Mortgage rates improved last week as the rout in oil markets triggered a global bond rally as investors expect continued central bank accommodation to fight off low inflation.
The continued decline in crude oil, with Brent Crude falling below $50 a barrel for the first time since 2009, caused a global rally in bond prices as low inflation will keep central banks from increasing rates for some time to fight off the possibility of deflation. Oil prices did stabilize somewhat later in the week causing mortgage rates to increase from the lows seen on Tuesday.

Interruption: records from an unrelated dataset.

(** X2. An advancement line, in each of its three wordings, with a time
    of day, a player name of 1 to 16 word characters and a title without
    a closing bracket, is classified as an advancement of that player
    with that title. The wording is not kept. *)
Theorem advancement_line_classified (clock player kind adv : string)
    (t : time) (log_date : date) :
  time_fromisoformat clock = Ok t →
  str_forall is_word player = true →
  (1 <= String.length player <= 16)%nat →
  kind ∈ ADVANCEMENT_TYPES →
  adv ≠ "" → str_exists (Ascii.eqb "]") adv = false →
  classify ("[" +:+ clock +:+ SERVER_TAG +:+ player +:+ " has " +:+ kind
            +:+ " [" +:+ adv +:+ "]") log_date
  = Ok (Some (PlayerAdvancement (combine log_date t) player adv)).
Proof.
  intros Ht Hw Hlen Hkind Hne Hadv.
  set (rest := " has " +:+ kind +:+ " [" +:+ adv +:+ "]").
  assert (E1 : match_ JOIN_FORMAT
                 ("[" +:+ clock +:+ SERVER_TAG +:+ player +:+ rest) = None).
  { apply (no_match_after_player clock player _ " joined the game" t); try done.
    intros s gs k x. apply lit_starts. }
  assert (E2 : match_ LEAVE_FORMAT
                 ("[" +:+ clock +:+ SERVER_TAG +:+ player +:+ rest) = None).
  { apply (no_match_after_player clock player _ " left the game" t); try done.
    intros s gs k x. apply lit_starts. }
  assert (E3 : match_ ADVANCEMENT_FORMAT
                 ("[" +:+ clock +:+ SERVER_TAG +:+ player +:+ rest)
               = Some ([("advancement", adv); ("type", kind);
                        ("player", player); ("time", clock)], "")).
  { unfold ADVANCEMENT_FORMAT. cbn [cat]. rewrite (match_line clock _ t) by done.
    rewrite run_seq. apply run_player; try done. unfold rest.
    rewrite run_seq, run_lit, run_seq.
    apply run_grp_some; [intros k'; by apply run_advancement_type|].
    rewrite run_seq, run_lit, run_seq.
    apply run_grp_some.
    - intros k' Hk'. cbn [run]. apply rep_greedy; try done.
      + by apply no_bracket.
      + destruct adv; [done|]. cbn [String.length]. lia.
    - reflexivity. }
  unfold classify. rewrite E1, E2, E3. unfold stamp, group. cbn [lookup_group].
  simpl default. by rewrite Ht.
Qed.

The Non-Farm Payrolls report released on Friday added to support for bond prices, as lower than expected wage growth outweighed the better than expected jobs and unemployment rate. Payrolls for December increased 252,000 versus a 240,000 estimate, with a two month net revision coming in at an additional gain of 50,000 jobs from previous estimates. The Unemployment rate also dropped more than expected to 5.6% from 5.8% the month prior. While the gain in jobs and the drop in unemployment would normally be seen as a positive, declines in average hourly earnings at -0.2% versus a +0.2% estimate turned the report to an overall negative, as sluggish wage growth is seen as a major negative for labor markets.

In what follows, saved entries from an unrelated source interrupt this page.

(** The title and label filters ignore the case of the filter text:
    lower-casing it does not change which tasks are listed. *)
Theorem taskMatches_case_insensitive (toDateString : string -> string)
    (ti st pr la : string) (dd dl : option string) (task : Task.t) :
  TasksPage.taskMatches toDateString (TasksPage.mkFilters (toLowerCase ti) st pr (toLowerCase la) dd dl) task =
  TasksPage.taskMatches toDateString (TasksPage.mkFilters ti st pr la dd dl) task.
Proof.
  unfold TasksPage.taskMatches. cbn [TasksPage.titleFilter TasksPage.labelFilter
    TasksPage.statusFilter TasksPage.priorityFilter TasksPage.desiredDateFilter
    TasksPage.deliveredDateFilter].
  by rewrite !truthy_toLowerCase, !toLowerCase_idem.
Qed.

(** A task the page lists is a task of the store, and when a lane is
    picked in the status filter, its status is that lane. *)
Theorem filteredTasks_status (toDateString : string -> string) (f : TasksPage.Filters)
    (s : Store) (task : Task.t) :
  task ∈ TasksPage.filteredTasks toDateString f s ->
  TasksPage.statusFilter f <> "" -> TasksPage.statusFilter f <> "all" ->
  (exists k, tasks s !! k = Some task) /\ Task.status task = TasksPage.statusFilter f.
Proof.
  intros Hin Hne Hall. unfold TasksPage.filteredTasks in Hin.
  apply list_elem_of_filter in Hin as [Hm Hin]. split.
  - unfold TasksPage.allTasks in Hin. apply list_elem_of_fmap in Hin as ([k t] & -> & Hkt).
    exists k. by apply elem_of_map_to_list.
  - unfold TasksPage.taskMatches in Hm.
    destruct (_ && _); [discriminate|].
    unfold TasksPage.truthy in Hm.
    rewrite (proj2 (String.eqb_neq _ _) Hne), (proj2 (String.eqb_neq _ _) Hall) in Hm.
    cbn [negb andb] in Hm.
    destruct (String.eqb (Task.status task) (TasksPage.statusFilter f)) eqn:E.
    + by apply String.eqb_eq.
    + discriminate.
Qed.

Lemma filteredTasks_status_witness :
  let f := TasksPage.mkFilters "" "todo" "all" "" None None in
  snd (addTask "t1" "T0" (fixBug "todo") initialStore)
    ∈ TasksPage.filteredTasks (fun d => d) f oneTaskStore /\
  Task.status (snd (addTask "t1" "T0" (fixBug "todo") initialStore)) = "todo".
Proof.
  cbv zeta.
  assert (Hin : snd (addTask "t1" "T0" (fixBug "todo") initialStore)
    ∈ TasksPage.filteredTasks (fun d => d) (TasksPage.mkFilters "" "todo" "all" "" None None)
        oneTaskStore).
  { apply list_elem_of_In. vm_compute. left. reflexivity. }
  split; [exact Hin|].
  apply (filteredTasks_status _ _ _ _ Hin); discriminate.
Defined.

(* ------------------------------------------------------------------ *)
(* Reordering by drag within a lane                                     *)
(* ------------------------------------------------------------------ *)

Lemma arrayMove_lookup_to {A} (xs : list A) (from to : nat) (x : A) :
  xs !! from = Some x -> to < length xs -> arrayMove xs from to !! to = Some x.
Proof.
  intros Hx Hto. unfold arrayMove. rewrite Hx.
  pose proof (lookup_lt_Some _ _ _ Hx) as Hfrom.
  rewrite lookup_app_r; rewrite length_take, length_app, length_take, length_drop; [|lia].
  replace (to - _) with 0 by lia. done.
Qed.

Lemma findIndex_found {A} (p : A -> bool) (xs : list A) (x : A) :
  x ∈ xs -> p x = true -> exists i, findIndex p xs = Some i.
Proof.
  induction xs as [|y xs IH]; intros Hx Hp; [set_solver|]. cbn [findIndex].
  destruct (p y) eqn:Ey; [eauto|]. apply elem_of_cons in Hx as [->|Hx]; [congruence|].
  destruct (IH Hx Hp) as [i ->]. eauto.
Qed.

Lemma indexOf_found (xs : list string) (x : string) :
  x ∈ xs -> exists i, indexOf xs x = Some i.
Proof. intros Hx. apply (findIndex_found _ _ x Hx). apply String.eqb_refl. Qed.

Economic releases last week that exceeded expectations included ADP employment at 241,000 versus a 225,000 estimate and Trade Balance at -39 billion versus a -42 billion estimate. Economic releases that were worse than expected this week included Factory Orders at -0.7% versus a -0.5% estimate, ISM Non-Manufacturing at 56.2 versus a 58.0 estimate, and Jobless claims at 294,000 versus a 290,000 estimate.